Which lines in the records below contain the word "clock"? Report each of them.

╭─ SUPPLIED DATA

(** What a query turn passes to [conn.SendQuery]: one query, the one taken
    from [qs] with its answer section replaced by the known answers over
    the snapshot of the cache. *)
Lemma handle_query_sends service st q clock sendErr :
  exists out q',
    handle service st (RecvQuery q clock sendErr) = Continue st out
    /\ In (SendQuery q') out
    /\ (forall x, In (SendQuery x) out -> x = q')
    /\ iface q' = iface q
    /\ dns.Msg_Question (msg q') = dns.Msg_Question (msg q)
    /\ dns.Msg_Answer (msg q')
       = knownAnswers service
           (combine (Services (cache st))
              (map clock (seq 0 (List.length (Services (cache st)))))).
Proof.
  eexists. eexists. split; [reflexivity|].
  split; [right; left; reflexivity|]. split; [|repeat split].
  intros x Hx. destruct sendErr; cbn [app In] in Hx;
    repeat (destruct Hx as [Hx|Hx]; try discriminate Hx;
            try (injection Hx as <-; reflexivity));
    destruct Hx.
Qed.
(** ** AgentGraph: ids that occur more than once, and the edge labels *)

Section AgentGraphDuplicates.
Context `{Rounding}.
Import AgentGraph AgentGraphRender.

Lemma map_set_keys {V} (k : string) (v : V) (m : JsMap V) :
  (map_set k v m).*1 = first_seen m.*1 k.
Proof.
  unfold first_seen. induction m as [|[k' v'] m IH]; [done|].
  cbn [map_set]. destruct (String.eqb k' k) eqn:E.
  - apply String.eqb_eq in E as ->. cbn [fmap list_fmap fst].
    rewrite bool_decide_eq_true_2 by left. done.
  - apply String.eqb_neq in E. cbn [fmap list_fmap fst]. rewrite IH.
    destruct (bool_decide_reflect (k ∈ m.*1)) as [Hin|Hin].
    + rewrite bool_decide_eq_true_2 by (by right). done.
    + rewrite bool_decide_eq_false_2; [done|].
      intros [?|?]%elem_of_cons; [congruence|done].
Qed.

Lemma new_Map_keys {V} (entries : list (string * V)) (m : JsMap V) :
  (foldl (fun m e => map_set e.1 e.2 m) m entries).*1
  = foldl first_seen m.*1 entries.*1.
Proof.
  revert m. induction entries as [|e entries IH]; intros m; [done|].
  cbn [foldl fmap list_fmap]. rewrite IH, map_set_keys. done.
Qed.

Lemma first_seen_known (seen : list string) (k : string) :
  k ∈ seen -> first_seen seen k = seen.
Proof. intros Hin. unfold first_seen. by rewrite bool_decide_eq_true_2. Qed.
(** A pipeline made of validators denies at the first stage whose check
    the value fails, with that stage's index, and otherwise passes the value
    unchanged; it emits no taint and calls nothing. *)
Theorem validators_exact {W} `{RegexCrate} `{HashText} `{PluginInvoker W}
    bag f ph (l : list Stage) v (w : W) :
  forallb is_validator l = true →
  match list_find (λ s, stage_accepts s v = false) l with
  | None => evaluate_pipeline bag f ph (mkPipeline l) v w = (mkPipelineEval FPass [], w)
  | Some (i, _) =>
      ∃ reason,
        evaluate_pipeline bag f ph (mkPipeline l) v w = (mkPipelineEval (FDeny reason i) [], w)
  end.
Proof.
  intros Hall. unfold evaluate_pipeline. simpl.
  assert (∀ k, match list_find (λ s, stage_accepts s v = false) l with
    | None => run_stages bag f ph k l (mkPState v false []) w = (Advance (mkPState v false []), w)
    | Some (i, _) => ∃ reason, run_stages bag f ph k l (mkPState v false []) w
        = (Finish (mkPipelineEval (FDeny reason (k + i)) []), w)
    end) as Hrun.
  { induction l as [|s l IH]; intros k; [done|].
    apply andb_true_iff in Hall as [Hs Hl]. specialize (IH Hl (S k)). simpl.
    destruct (run_validator bag f ph s k (mkPState v false []) w Hs)
      as [[Ha ->]|[Ha [reason ->]]]; simpl in Ha; rewrite Ha; simpl.
    - destruct (list_find _ l) as [[i x]|]; simpl; [|done].
      destruct IH as [reason ->]. exists reason. by rewrite Nat.add_succ_r.
    - exists reason. by rewrite Nat.add_0_r. }
  specialize (Hrun 0). destruct (list_find _ l) as [[i x]|].
  - destruct Hrun as [reason ->]. by exists reason.
  - by rewrite Hrun.
Qed.

(** ** Witnesses *)

#[local] Instance no_regex : RegexCrate :=
  {| Regex := unit; regex_new := λ _, Ok tt; regex_is_match := λ _ _, true |}.
#[local] Instance plain_hash : HashText :=
  {| json_to_string := λ _, "{}"; default_hash := λ _, 255%Z |}.
#[local] Instance no_plugins : PluginInvoker unit :=
  λ name _ _ w, (Err (PluginNotFound name), w).

Lemma redact_barrier_witness :
  ple_outcome (evaluate_pipeline bag_new "ssn" Post
    (mkPipeline ([SType TStr] ++ SRedact None :: [SMask 4])) (VString "123-45-6789") tt).1
  ≠ FPass.
Proof.
  apply (redact_barrier bag_new [SMask 4] eq_refl
           [SType TStr] [] "ssn" "ssn" Post Post (VString "123-45-6789") Null tt tt Null Null).
Defined.

Lemma mask_witness : mask_string 4 "123-45-6789" = mask_string 4 "987-65-6789".
Proof.
  apply (mask_reveals_suffix_only 4 "123-45-6789" "987-65-6789"); vm_compute; reflexivity.
Defined.

Lemma validators_witness :
  ∃ reason, evaluate_pipeline bag_new "n" Pre
    (mkPipeline [SType TInt; SRange (Some 1%Z) (Some 10%Z)]) (VNumber (PosInt 11)) tt
  = (mkPipelineEval (FDeny reason 1) [], tt).
Proof.
  exact (validators_exact bag_new "n" Pre [SType TInt; SRange (Some 1%Z) (Some 10%Z)]
           (VNumber (PosInt 11)) tt eq_refl).
Defined.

╰─

**RESULT:**
Lemma handle_query_sends service st q clock sendErr :
    handle service st (RecvQuery q clock sendErr) = Continue st out
              (map clock (seq 0 (List.length (Services (cache st)))))).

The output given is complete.